Paper No. 112-6
Presentation Time: 2:45 PM
CHANGING DRIVERS OF HOLOCENE DROUGHTS IN THE NORTHERN GREAT PLAINS
The Northern Great Plains (NGP) region of North America has a Holocene record of high frequency drought occurrence, as demonstrated by numerous paleolimnologic, pollen and tree ring records. Many of these droughts were of greater magnitude and duration than those of the 20th century “Dust Bowl” years, which had such a profound economic and societal impact. However, not all these droughts of the Holocene NGP can be analogs for future droughts because the underlying processes or drivers that produced them, and the conditions under which those drivers operated, have changed through time. Conditions driving drought on the NGP in the early Holocene appear to have been intense westerly winds and a strong polar front, whereas droughts of the late Holocene appear to have been triggered by variability along the tropical front. Geologically speaking, late Holocene droughts are not as great in magnitude or duration as those of the early and mid-Holocene, although their impact on society and the economy have proven to be extensive. This difference may be because the wind-driven droughts of the early Holocene were a product of global air mass configurations with temporal persistence, whereas the late Holocene droughts appear to have been driven by changes in the tropical front, reflecting shorter term moisture variability. The appropriate choice of analogs for future drought conditions on the NGP will depend on 1) developing a clear understanding of the sets of processes that can produce sustained drought, 2) more intensive work on high resolution records that capture decadal scale events, and 3) more integrated studies of climate-driven hydrologic processes.
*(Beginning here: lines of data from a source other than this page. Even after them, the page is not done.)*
(** The loop over events none of which ends the stream, while the texts
    they bring stay below the cap and hold neither the sentinel nor a
    completion indicator: each text is yielded as it is, the events
    without a text are passed over, and after [n] events the loop is at
    event [n] with these texts in its buffer. *)
Lemma stream_loop_delivers (mi : Z) (b : backend) (n : nat) :
  (forall i, (i < n)%nat -> ends_stream (b i) = false) ->
  Z.of_nat (length (delivered b n)) < mi ->
  contains end_token (concat (delivered b n)) = false ->
  existsb (fun indicator => contains (lower indicator) (lower (concat (delivered b n))))
          completion_indicators = false ->
  forall fuel,
    stream_loop (n + fuel) mi b 0 initial_state [] =
    stream_loop fuel mi b n
      {| has_yielded := match delivered b n with [] => false | _ :: _ => true end;
         buffer := concat (delivered b n);
         iterations := Z.of_nat (length (delivered b n));
         natural_completion_detected := false |}
      (delivered b n).
Proof.
  induction n as [|n IH]; intros Halive Hcap Hsent Hind fuel; [done|].
  assert (ends_stream (b n) = false) as Hn by (apply Halive; lia).
  assert (forall i, (i < n)%nat -> ends_stream (b i) = false) as Halive'
    by (intros i Hi; apply Halive; lia).
  replace (S n + fuel)%nat with (n + S fuel)%nat by lia.
  rewrite delivered_S in *.
  destruct (event_text (b n)) as [t|] eqn:He.
  - rewrite concat_snoc in Hsent, Hind. rewrite length_app in Hcap. simpl in Hcap.
    rewrite IH;
      [|done|lia|by apply (no_sentinel_prefix _ t)|by apply (no_indicator_prefix _ t)].
    simpl. destruct (b n) as [f| | |]; try done.
    destruct f as [| |[] [[t'|[]]|]]; simpl in He; try done.
    destruct (truthy t') eqn:Ht; [|done]. injection He as ->.
    simpl. rewrite Ht.
    rewrite on_text_plain; simpl; [|done|lia|done|done].
    rewrite concat_snoc, length_app. simpl.
    replace (Z.of_nat (length (delivered b n) + 1)) with
      (Z.of_nat (length (delivered b n)) + 1) by lia.
    by destruct (delivered b n).
  - rewrite app_nil_r in *. rewrite IH; [|done..].
    simpl. destruct (b n) as [f| | |]; try done.
    destruct f as [| |[] [[t'|[]]|]]; simpl in *; try done; rewrite ?app_nil_r; try done.
    destruct (truthy t'); [done|]. by rewrite app_nil_r.
Qed.

(** C3, as amended. A backend that delivers three non-empty texts [t0],
    [t1], [t2] before any event that ends the loop (the stream closing or
    failing, a done signal, a frame that is not an object with a text),
    whatever frames without a text come before or between them; the three
    texts hold no sentinel and no completion indicator and are not white
    space altogether. With 3 as the iteration cap the generator yields the
    three texts and then the closing sentence, and nothing else, whatever
    the backend would send next. *)
Theorem iteration_cap_three (settings : Settings) (llm : generate_request -> backend)
    (query : string) (sr : search_results) (timeout : option Z)
    (t0 t1 t2 : string) (n fuel : nat) :
  let b := llm (generate_payload settings query sr timeout) in
  (forall i, (i < n)%nat -> ends_stream (b i) = false) ->
  delivered b n = [t0; t1; t2] ->
  contains end_token (t0 +:+ t1 +:+ t2) = false ->
  existsb (fun indicator => contains (lower indicator) (lower (t0 +:+ t1 +:+ t2)))
          completion_indicators = false ->
  truthy (strip (t0 +:+ t1 +:+ t2)) = true ->
  (n <= fuel)%nat ->
  generate_answer_streaming settings llm fuel query sr 3 timeout
  = Some [t0; t1; t2; closing].
Proof.
  intros b Halive Hd Hsent Hind Hws Hfuel.
  rewrite <- !str_app_assoc in Hsent, Hind, Hws.
  pose proof (no_sentinel_prefix _ _ Hsent) as Hsent1.
  pose proof (no_indicator_prefix _ _ Hind) as Hind1.
  destruct (delivered_last b n [t0; t1] t2 Hd) as (m & Hm & Hdm & Hem).
  unfold generate_answer_streaming. fold b.
  replace fuel with (m + (fuel - m))%nat by lia.
  rewrite (stream_loop_delivers 3 b m); rewrite ?Hdm;
    [|intros i Hi; apply Halive; lia|simpl; lia
     |unfold concat; simpl; by rewrite str_app_nil_r
     |unfold concat; simpl; by rewrite str_app_nil_r].
  unfold concat. simpl. rewrite str_app_nil_r.
  rewrite (stream_loop_fuel 1 (fuel - m) _ _ _ _ _
             ([t0; t1; t2; closing],
              {| has_yielded := true; buffer := (t0 +:+ t1) +:+ t2;
                 iterations := 3; natural_completion_detected := false |},
              Completed)); [|clear Hfuel|lia].
  - unfold after_loop. simpl. by rewrite Hws.
  - simpl. destruct (b m) as [f| | |]; try done.
    destruct f as [| |[] [[t'|[]]|]]; simpl in Hem; try done.
    destruct (truthy t') eqn:Ht; [|done]. injection Hem as ->.
    simpl. rewrite Ht.
    by rewrite on_text_cap; simpl; [|done|lia|done|done].
Qed.
(** [inject_permission_manifest] changes no path but the manifest of the
    tree; a call that returns [False] or raises changes nothing at all;
    and a manifest that is not there is an exception of [open]. *)
Theorem inject_permission_manifest_touches_one_file fs base_dir permission :
  (forall p, p <> Py.join base_dir (lit "AndroidManifest.xml") ->
     snd (inject_permission_manifest base_dir permission fs) !! p = fs !! p) /\
  (fst (inject_permission_manifest base_dir permission fs) <> Return None ->
   snd (inject_permission_manifest base_dir permission fs) = fs) /\
  (fs !! Py.join base_dir (lit "AndroidManifest.xml") = None ->
   fst (inject_permission_manifest base_dir permission fs) = Raise FileNotFoundError).
Proof.
  unfold inject_permission_manifest, bind, Os.read_text, Os.write_text, ret.
  destruct (fs !! Py.join base_dir (lit "AndroidManifest.xml")) as [[content|]|] eqn:E.
  - destruct (inject_permission_manifest_content content permission) as [new|];
      rewrite ?E; cbn [fst snd]; (split; [|split; [|discriminate]]).
    + intros p Hp. apply lookup_insert_ne. congruence.
    + intros H. contradiction.
    + reflexivity.
    + reflexivity.
  - cbn [fst snd]. split; [reflexivity|]. split; [reflexivity|discriminate].
  - cbn [fst snd]. split; [reflexivity|]. split; reflexivity.
Qed.

End OneFile.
NGP droughts of the near future may have much in common with late Holocene droughts because the processes that drive them are similar, yet a fourth process, one of unprecedented anthropogenic activities, may be multiplying the intensity of naturally occurring drought. Rising temperatures, increased usage of surface water and groundwater, and continued expansion of human needs all escalate drought conditions and have serious implications for NGP ecology.